- [Exercise prompt]:
Retype every line below precisely as it appears.
══ Input data ══
(** * elevatorSimulator: the browser client [static/main.js]

    A shallow embedding of the client script and the properties of its
    poll cycle, request path, renderer and event log.

    The script is embedded as it is written: every function of [main.js]
    is a computation in a state-and-exception monad over the page (the
    eight elements the script looks up by id), the module variable
    [latestState] and the wall clock.  JavaScript values are untyped, as
    the script receives them from [res.json()]; property reads, truthiness,
    [||], [??], string conversion, array iteration and spreading follow the
    language (and may raise a [TypeError] exactly where the language
    does). *)

From Stdlib Require Import ZArith List String Ascii Bool Lia Sorted.
From Stdlib Require Decimal DecimalString DecimalZ.
Import ListNotations.
Local Open Scope string_scope.
Local Open Scope Z_scope.
Set Warnings "-register-all".

(** ** JavaScript values *)

(** The values [JSON.parse] can produce, and [undefined].  Numbers are the
    integer-valued ones (floor numbers and counts); strings are taken as
    sequences of ASCII characters.  An object is its list of own
    properties, the first binding of a key being the property's value. *)
Inductive JSValue : Type :=
| JUndefined
| JNull
| JBool (b : bool)
| JNum (n : Z)
| JStr (s : string)
| JArr (elems : list JSValue)
| JObj (props : list (string * JSValue)).

(** An exception object: what [String(err)] needs of it. *)
Record Exn : Type := mkExn { exn_name : string; exn_message : string }.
═══
- [Output below]:
(** * elevatorSimulator: the browser client [static/main.js]

    A shallow embedding of the client script and the properties of its
    poll cycle, request path, renderer and event log.

    The script is embedded as it is written: every function of [main.js]
    is a computation in a state-and-exception monad over the page (the
    eight elements the script looks up by id), the module variable
    [latestState] and the wall clock.  JavaScript values are untyped, as
    the script receives them from [res.json()]; property reads, truthiness,
    [||], [??], string conversion, array iteration and spreading follow the
    language (and may raise a [TypeError] exactly where the language
    does). *)

From Stdlib Require Import ZArith List String Ascii Bool Lia Sorted.
From Stdlib Require Decimal DecimalString DecimalZ.
Import ListNotations.
Local Open Scope string_scope.
Local Open Scope Z_scope.
Set Warnings "-register-all".

(** ** JavaScript values *)

(** The values [JSON.parse] can produce, and [undefined].  Numbers are the
    integer-valued ones (floor numbers and counts); strings are taken as
    sequences of ASCII characters.  An object is its list of own
    properties, the first binding of a key being the property's value. *)
Inductive JSValue : Type :=
| JUndefined
| JNull
| JBool (b : bool)
| JNum (n : Z)
| JStr (s : string)
| JArr (elems : list JSValue)
| JObj (props : list (string * JSValue)).

(** An exception object: what [String(err)] needs of it. *)
Record Exn : Type := mkExn { exn_name : string; exn_message : string }.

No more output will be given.